Like, say a Spanish superclub gets all frustrated because their big league rivals go on a tear and snatch up the triple and are anointed the Best Club In The World by gushing pundits and supporters everywhere. Though they’ve set the standard for other outrageously rich clubs,  spending millions over the years on Zidanes and Figos and Beckhams and van Nistelrooys, they’ve hit a massive rut. Unacceptable.

Say right around that time, one of the biggest stars in the game, who’d been linked with a big money move to the same Spanish superclub the summer before, who’s clearly been itching for a move as he’s won just about everything possible with his own English superclub as well as the top individual awards… well, say he’s had just about enough of the dreary Mancunian weather and longs for the Iberian climate of his youth. His club losing the Champions League to a Spanish side might just be the hair that breaks the winger’s back.

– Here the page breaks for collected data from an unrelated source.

(** Lines 197-207: the size probe, gated on [file_size] still being the
    placeholder. *)
Definition size_probe (w : World) (file_size : Z)
  : list event * World * result Z :=
  if file_size =? range_size then
    match _execute_request SiteProbe w (probe_url url) (Some "GET") [] None
            timeout with
    | (evs, w1, Ok resp) =>
        match message_get (resp_headers resp) "Content-Length" with
        | Some content_range =>
            match int_of_str content_range with
            | Some n => (evs, w1, Ok n)
            | None =>
                (evs ++ [EvLog (int_error content_range)], w1,
                 Ok file_size)
            end
        | None =>
            (evs, w1,
             Raise (TypeError "int() argument must be a string, a bytes-like object or a real number, not 'NoneType'"))
        end
    | (evs, w1, Raise e) =>
        if caught_by_probe e then (evs ++ [EvLog e], w1, Ok file_size)
        else (evs, w1, Raise e)
    end
  else ([], w, Ok file_size).

(** Lines 208-218: read until an empty read, yielding every piece. *)
Fixpoint drain (reads : list (result bytes)) (downloaded : Z)
  : list event * Z * drain_exit :=
  match reads with
  | [] => ([], downloaded, DrainBreak)
  | Raise StopIteration :: _ => ([], downloaded, DrainReturn)
  | Raise e :: _ => ([], downloaded, DrainRaise e)
  | Ok [] :: _ => ([], downloaded, DrainBreak)
  | Ok chunk :: rest =>
      let downloaded' := downloaded + len chunk in
      let '(evs, d, x) := drain rest downloaded' in
      (EvYield chunk downloaded' :: evs, d, x)
  end.

(** Lines 197-218, the part of a turn of the outer loop that follows the
    request: the probe, the reads, and, through [again], the next turn. *)
Definition after_request (again : World -> Z -> Z -> run unit) (w1 : World)
    (file_size downloaded : Z) (response : Response) : run unit :=
  match size_probe w1 file_size with
  | (evs2, w2, Ok file_size') =>
      match drain (resp_reads response) downloaded with
      | (evs3, downloaded', DrainBreak) =>
          prepend (evs2 ++ evs3) (again w2 file_size' downloaded')
      | (evs3, _, DrainReturn) => (evs2 ++ evs3, w2, Returned tt)
      | (evs3, _, DrainRaise e) =>
          (evs2 ++ evs3, w2, Raised (generator_raise e))
      end
  | (evs2, w2, Raise e) => (evs2, w2, Raised (generator_raise e))
  end.

(** The outer [while downloaded < file_size].  One unit of [fuel] is one
    test of the loop condition.  ([range_header] of line 168 is computed
    and never used; the window travels in the URL.)  [stream] is a
    generator: what its body raises comes out through
    [generator_raise]. *)
Fixpoint stream_loop (fuel : nat) (w : World) (file_size downloaded : Z)
  : run unit :=
  match fuel with
  | O => ([], w, OutOfFuel)
  | S fuel' =>
      if downloaded <? file_size then
        let stop_pos := Z.min (downloaded + range_size) file_size - 1 in
        match request_loop request_fuel w downloaded stop_pos 0 with
        | (evs1, w1, Break response) =>
            prepend evs1
              (after_request (stream_loop fuel') w1 file_size downloaded
                 response)
        | (evs1, w1, Throw e) => (evs1, w1, Raised (generator_raise e))
        | (evs1, w1, Exhausted) => (evs1, w1, OutOfFuel)
        end
      else ([], w, Returned tt)
  end.

Definition stream (fuel : nat) (w : World) : run unit :=
  stream_loop fuel w range_size 0.

End Stream.

(** ** [seq_stream] *)

(** The bytes a run has yielded, in order. *)
Definition yielded (evs : list event) : bytes :=
  flat_map (fun e => match e with EvYield chunk _ => chunk | _ => [] end) evs.

Definition base_url_of (url : string) : string :=
  let split_url := urlsplit url in
  (scheme split_url ++ "://" ++ netloc split_url ++ "/" ++ path split_url
   ++ "?")%string.

Definition querys_of (url : string) : dict :=
  dict_of_pairs (parse_qsl (query (urlsplit url))).

(** The body of [for line in stream_info] in [seq_stream]: a matching
    line assigns [segment_count], and the loop goes on. *)
Definition scan_line (segment_count : option Z) (line : bytes) : option Z :=
  match segment_count_search line with
  | Some digits => Some (int_of_digits digits)
  | None => segment_count
  end.

(** [segment_count] after the loop; [None] when it was never assigned. *)
Definition scan_segment_count (segment_data : bytes) : option Z :=
  fold_left scan_line (split_crlf segment_data) None.

(** [while seq_num <= segment_count] of [seq_stream].  [turns] pays for
    the tests of the loop condition, [fuel] for each [stream].
    ([seq_stream] is a generator as well; what [stream] raises is never
    [StopIteration], lemma [stream_never_stop_iteration], so it comes out
    of [seq_stream] as it is.) *)
Fixpoint seq_loop (turns fuel : nat) (w : World) (base_url : string)
    (querys : dict) (timeout : timeout_t) (max_retries : Z)
    (seq_num segment_count : Z) : run unit :=
  match turns with
  | O => ([], w, OutOfFuel)
  | S turns' =>
      if seq_num <=? segment_count then
        let querys' := dict_set querys "sq" (str_of_int seq_num) in
        let url := (base_url ++ urlencode querys')%string in
        match stream url timeout max_retries fuel w with
        | (evs, w1, Returned _) =>
            let '(evs', w2, o) :=
              seq_loop turns' fuel w1 base_url querys' timeout max_retries
                (seq_num + 1) segment_count in
            (evs ++ evs', w2, o)
        | (evs, w1, o) => (evs, w1, o)
        end
      else ([], w, Returned tt)
  end.

Definition seq_stream (fuel : nat) (w : World) (url : string)
    (timeout : timeout_t) (max_retries : Z)
  : run unit :=
  let base_url := base_url_of url in
  let querys := dict_set (querys_of url) "sq" (str_of_int 0) in
  let url0 := (base_url ++ urlencode querys)%string in
  match stream url0 timeout max_retries fuel w with
  | (evs0, w1, Returned _) =>
      let segment_data := yielded evs0 in
      match scan_segment_count segment_data with
      | Some segment_count =>
          let '(evs, w2, o) :=
            seq_loop (S (Z.to_nat segment_count)) fuel w1 base_url querys
              timeout max_retries 1 segment_count in
          (evs0 ++ evs, w2, o)
      | None => (evs0, w1, Raised (UnboundLocalError "segment_count"))
      end
  | (evs0, w1, o) => (evs0, w1, o)
  end.

(** The URL of segment [seq_num]: the base URL and the query with [sq]
    set. *)
Definition segment_url (url : string) (seq_num : Z) : string :=
  (base_url_of url
   ++ urlencode (dict_set (querys_of url) "sq" (str_of_int seq_num)))%string.

(** ** [head], [filesize], [seq_filesize] *)

Definition head (w : World) (url : string)
  : list event * World * result dict :=
  match _execute_request SiteHead w url (Some "HEAD") [] None
          GLOBAL_DEFAULT_TIMEOUT with
  | (evs, w1, Ok response) =>
      (evs, w1,
       Ok (dict_of_pairs
             (map (fun kv => (lower (fst kv), snd kv))
                (resp_headers response))))
  | (evs, w1, Raise e) => (evs, w1, Raise e)
  end.

(** [int(head(url)['content-length'])] *)
Definition head_content_length (w : World) (url : string)
  : list event * World * result Z :=
  match head w url with
  | (evs, w1, Ok headers) =>
      match dict_get headers "content-length" with
      | Some v =>
          match int_of_str v with
          | Some n => (evs, w1, Ok n)
          | None =>
              (evs, w1, Raise (int_error v))
          end
      | None => (evs, w1, Raise (KeyError "content-length"))
      end
  | (evs, w1, Raise e) => (evs, w1, Raise e)
  end.

(** The function under [@lru_cache()] in [filesize]. *)
Definition filesize_wrapped (w : World) (url : string)
  : run Z :=
  match head_content_length w url with
  | (evs, w1, Ok n) => (evs, w1, Returned n)
  | (evs, w1, Raise e) => (evs, w1, Raised e)
  end.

But he’s so damn good, his current superclub sure don’t want to give him up.

What would it take to scoop this superstar up? About £80 million?

That’s a ridiculous price. Even by recent standards, a jump that high in the valuation of any one player is unthinkable.

I don’t even want to imagine that eventuallity.

I’m still getting over Dennis Law’s whopping transfer fees.